Student IDs are typically used to enter campus buildings, access online sites and check out library books. But some schools have entered into financial agreements with banks so students can link their ID cards to private banking accounts. The convenience allows students to pay for food, school supplies and other expenses on campus.
But new research suggests these card programs put some students at risk of paying high banking fees.
Kaitlyn Vitez is the higher education campaign director for the U.S. Public Interest Research Group (PIRG), a nonprofit organization focused on protecting individuals’ financial interests. U.S. PIRG has looked into agreements between schools and banks for several years, she said.
In April, PIRG found that students with campus debit cards paid more than $24 million in fees. Some students paid an extra fee to use an ATM machine to withdraw money that wasn’t in their banking network. Or, they paid penalty fees for overdrawing bank accounts. Many international students faced fees for using the cards for purchases outside the U.S.
Any large fee can create unexpected problems for students, Vitez says. And, she argues, banks do not make those fees clear. Additionally, some banks pay colleges and universities to advertise their debit card programs on campus. The advertising might appear as official school programming, she says, and students may feel pushed to opening accounts.
PIRG also found that students at schools that derived revenue from banks paid up to 2.3 times more in fees than students at schools without those paid agreements. Vitez pointed to Wells Fargo Bank, which earned nearly $11.3 million in fee payments from students at 24 schools where it has paid agreements.
“When schools are setting their students up for … lifelong relationships with Wells Fargo, does that set students up for success?” Vitez asked. “I would say, no.”
What do schools say?
At Texas State University, students paid more than $1 million in fees last contract year. Students at Florida International University paid more than $1.3 million. And at Virginia Commonwealth University, students paid more than $500,000. All three schools declined to comment to VOA.
U.S. Bank collected nearly $300,000 in fees from its 36 partner colleges and universities last year. SunTrust Bank earned more than $1 million from one school alone: Florida State University, where 93% of students have accounts.
On the other hand, PNC Bank was able to earn $1.3 million in fees while keeping its average fee payments per student to nearly a third of what others charge. In an email, PNC representatives said the amount the company pays the schools is “never directly tied to the amount of fees paid by student account holders.”
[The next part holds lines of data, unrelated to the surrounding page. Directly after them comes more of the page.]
(** Evaluating the parameters is evaluating their nodes, all in a row. *)
Lemma evaluate_loop_construct cs (h : Heap) :
  evaluate_loop (map construct cs) h =
  (h' <- evaluate_nodes (concat (map nodes_of cs)) h ;; Ok (OK, h')).
Proof.
  revert h. induction cs as [|c cs IH]; intros h; [done|].
  cbn [map concat evaluate_loop]. rewrite evaluate_nodes_app.
  destruct c as [key values|key nodes]; cbn [construct nodes_of].
  - cbn. apply IH.
  - cbn [evaluate ConstantExpressionAnnotationParam].
    unfold ConstantExpressionAnnotationParam_evaluate, AnnotationParam_evaluate.
    destruct (evaluate_nodes nodes h) as [h1|e]; [|done].
    cbn. apply IH.
Qed.

Lemma validate_loop_construct cs (h : Heap) :
  validate_loop (map construct cs) h = OK.
Proof. induction cs as [|[key values|key nodes] cs IH]; cbn; done. Qed.

(** X2. For an annotation whose parameters are all of the two classes of
    this file, [evaluate] calls [evaluate()] on the nodes of the
    ConstantExpression parameters, parameter by parameter in declaration
    order (string parameters contribute none).  When every node folds it
    returns [OK]; when one does not, the run ends at the first such node
    with its failure.  It never returns a status other than [OK], and
    [validate] returns [OK]. *)
Theorem constructed_annotation_evaluates_nodes (n : string) cs (h : Heap) :
  let this := Annotation_new n (map construct cs) in
  ((exists h',
       nodes_evaluated (concat (map nodes_of cs)) h h' /\
       Annotation_evaluate this h = Ok (OK, h')) \/
   (exists before node after h1 e,
       concat (map nodes_of cs) = before ++ node :: after /\
       nodes_evaluated before h h1 /\
       ce_evaluate node h1 = Fatal e /\
       Annotation_evaluate this h = Fatal e)) /\
  (forall status h', Annotation_evaluate this h = Ok (status, h') -> status = OK) /\
  (forall h', Annotation_validate this h' = OK).
Proof.
  intros this. unfold this, Annotation_evaluate, Annotation_validate.
  cbn [Annotation_mParams Annotation_new]. rewrite evaluate_loop_construct.
  split; [|split].
  - destruct (evaluate_nodes_cases (concat (map nodes_of cs)) h)
      as [[h' Hall]|(before & node & after & h1 & e & Hsplit & Hb & Hnode)].
    + left. exists h'. split; [done|]. by rewrite (evaluate_nodes_succeed _ _ _ Hall).
    + right. exists before, node, after, h1, e.
      repeat split; try done.
      by rewrite Hsplit, (evaluate_nodes_fatal before node after h h1 e).
  - intros status h'. destruct (evaluate_nodes _ h) as [h1|e]; cbn; [|done].
    by intros [= <- _].
  - intros h'. apply validate_loop_construct.
Qed.

(** X3. For both classes [getSingleValue] and [getValues] agree:
    [getSingleValue] returns [v] exactly when [getValues] is the one-element
    sequence [v], and it fails exactly when [getValues] does not have one
    element. *)
Theorem getSingleValue_agrees_with_getValues c (h : Heap) :
  (forall v, getSingleValue (construct c) h = Ok v <->
             getValues (construct c) h = [v]) /\
  ((exists e, getSingleValue (construct c) h = Fatal e) <->
   length (getValues (construct c) h) <> 1).
Proof.
  destruct c as [key values|key nodes]; cbn.
  - unfold StringAnnotationParam_getSingleValue, StringAnnotationParam_getValues.
    rewrite CHECK_arity_inv.
    destruct values as [|v0 [|v1 values]]; cbn; (split; [intros v; split|split]);
      try done; try (by intros [= ->]); try (by intros [??]); eauto.
  - unfold ConstantExpressionAnnotationParam_getSingleValue,
      ConstantExpressionAnnotationParam_getValues.
    rewrite CHECK_arity_inv, push_back_loop.
    destruct nodes as [|n0 [|n1 nodes]]; cbn; (split; [intros v; split|split]);
      try done; try (by intros [= ->]); try (by intros [??]); eauto.
Qed.

End ClassProperties.

(** ** Typed accessors *)

Section TypedAccessorProperties.
Context {Heap Node : Type} `{!ConstantExpressionOps Heap Node}.
Implicit Types (this : AnnotationParam (Heap := Heap)).

Lemma not_quoted_iff (v : string) :
  is_quoted v = false <-> forall r, v <> quoted r.
Proof.
  split.
  - intros Hq r ->. destruct (quoted_is_quoted r) as [Hq' _]. congruence.
  - intros Hne. destruct (is_quoted v) eqn:Hq; [|done].
    by destruct (Hne _ (is_quoted_unquote v Hq)).
Qed.

Lemma getSingleString_Ok_iff this (h : Heap) (r : string) :
  getSingleString this h = Ok r <-> getSingleValue this h = Ok (quoted r).
Proof.
  unfold getSingleString. destruct (getSingleValue this h) as [v|e]; cbn; [|done].
  destruct (is_quoted v) eqn:Hq; cbn.
  - split.
    + intros [= <-]. f_equal. by apply is_quoted_unquote.
    + intros [= ->]. f_equal. apply (quoted_is_quoted r).
  - split; [done|]. intros [= ->]. destruct (quoted_is_quoted r) as [Hq' _]. congruence.
Qed.

Lemma convertToString_not_quoted (node : Node) (h : Heap) :
  is_quoted (convertToString node h) = false.
Proof.
  destruct (is_quoted (convertToString node h)) eqn:Hq; [|done].
  apply is_quoted_spec in Hq as (_ & _ & Hlast).
  assert (Hsplit : convertToString node h =
            (ce_value node h +:+ " /* " +:+ ce_description node h +:+ " *")
            +:+ String "/"%char "").
  { unfold convertToString. by rewrite !append_assoc. }
  rewrite Hsplit, length_append in Hlast. cbn [String.length] in Hlast.
  replace (_ + 1 - 1) with
    (String.length (ce_value node h +:+ " /* " +:+ ce_description node h +:+ " *"))
    in Hlast by lia.
  rewrite get_last in Hlast. discriminate.
Qed.

Lemma quoted_inj (r1 r2 : string) : quoted r1 = quoted r2 -> r1 = r2.
Proof.
  intros Heq. destruct (quoted_is_quoted r1) as [_ <-].
  destruct (quoted_is_quoted r2) as [_ <-]. by rewrite Heq.
Qed.

Lemma getSingleString_of_node (key : string) (node : Node) (h : Heap) :
  getSingleString (ConstantExpressionAnnotationParam key [node]) h
  = Fatal (TypeMismatch (key +:+ " must be a string")).
Proof.
  unfold getSingleString.
  change (getSingleValue (ConstantExpressionAnnotationParam key [node]) h)
    with (Ok (A := string) (convertToString node h)).
  cbn [bind]. by rewrite convertToString_not_quoted.
Qed.

Lemma getSingleString_of_nodes (key : string) (nodes : list Node) (h : Heap) :
  length nodes <> 1 ->
  getSingleValue (ConstantExpressionAnnotationParam key nodes) h
  = Fatal (WrongArity (key +:+ " requires one value but has multiple")) /\
  getSingleString (ConstantExpressionAnnotationParam key nodes) h
  = Fatal (WrongArity (key +:+ " requires one value but has multiple")).
Proof.
  intros Hlen.
  assert (Hvalue : getSingleValue (ConstantExpressionAnnotationParam key nodes) h
            = Fatal (WrongArity (key +:+ " requires one value but has multiple"))).
  { cbn [getSingleValue ConstantExpressionAnnotationParam].
    unfold ConstantExpressionAnnotationParam_getSingleValue.
    rewrite CHECK_arity_inv. by destruct (decide _). }
  split; [done|]. unfold getSingleString. by rewrite Hvalue.
Qed.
The University of Nevada, Reno (UNR) started its paid agreement for a campus debit card program with Wells Fargo in 2005. Last contract year, UNR students paid more than $700,000 in fees. The bank paid the school about $100,000.
More than 9,000 students have campus debit cards at UNR, indicating that the program works well, said Penny Leathley, UNR’s campus card manager.
“To me, that’s a good program,” Leathley said. “That shows that many parents and their students want to be involved in it.”
All banks have fees, she said, and students have the option to join the campus debit card program offered by Wells Fargo.
Tanya Ladha, director of the Center for Financial Services Innovation, a nonprofit consumer support group, said excess fees are not all the result of irresponsible use of the banking products. She said some students don’t have enough information about the products.
Students can give their parents access to their accounts, and Wells Fargo Bank offers lessons on financial responsibility.
But Ladha said some parents lack financial literacy, and most high school students lack financial education. As a result, a number of students know little or depend on what the banks tell them.
What do banks say?
In April, Wells Fargo announced changes to its campus debit cards: Account holders may overdraft their accounts without a penalty fee once a month, and students may withdraw money from another bank’s ATM up to four times a month.
“We’re proud of the fact that 4 out of 5 students that join us through the campus card program stay with us after they leave school,” Wells Fargo representative Jim Seitz said. “We maintain that relationship by providing high-quality service and great customer experiences.”
But Vitez, of U.S. PIRG, argues that the best solution is for the government to limit paid agreements between banks and schools, and ban aggressive advertising of debit cards on campus.
“All this information at the Department of Education’s fingertips that they’re not looking into, and there’s real harm being done to students,” she said.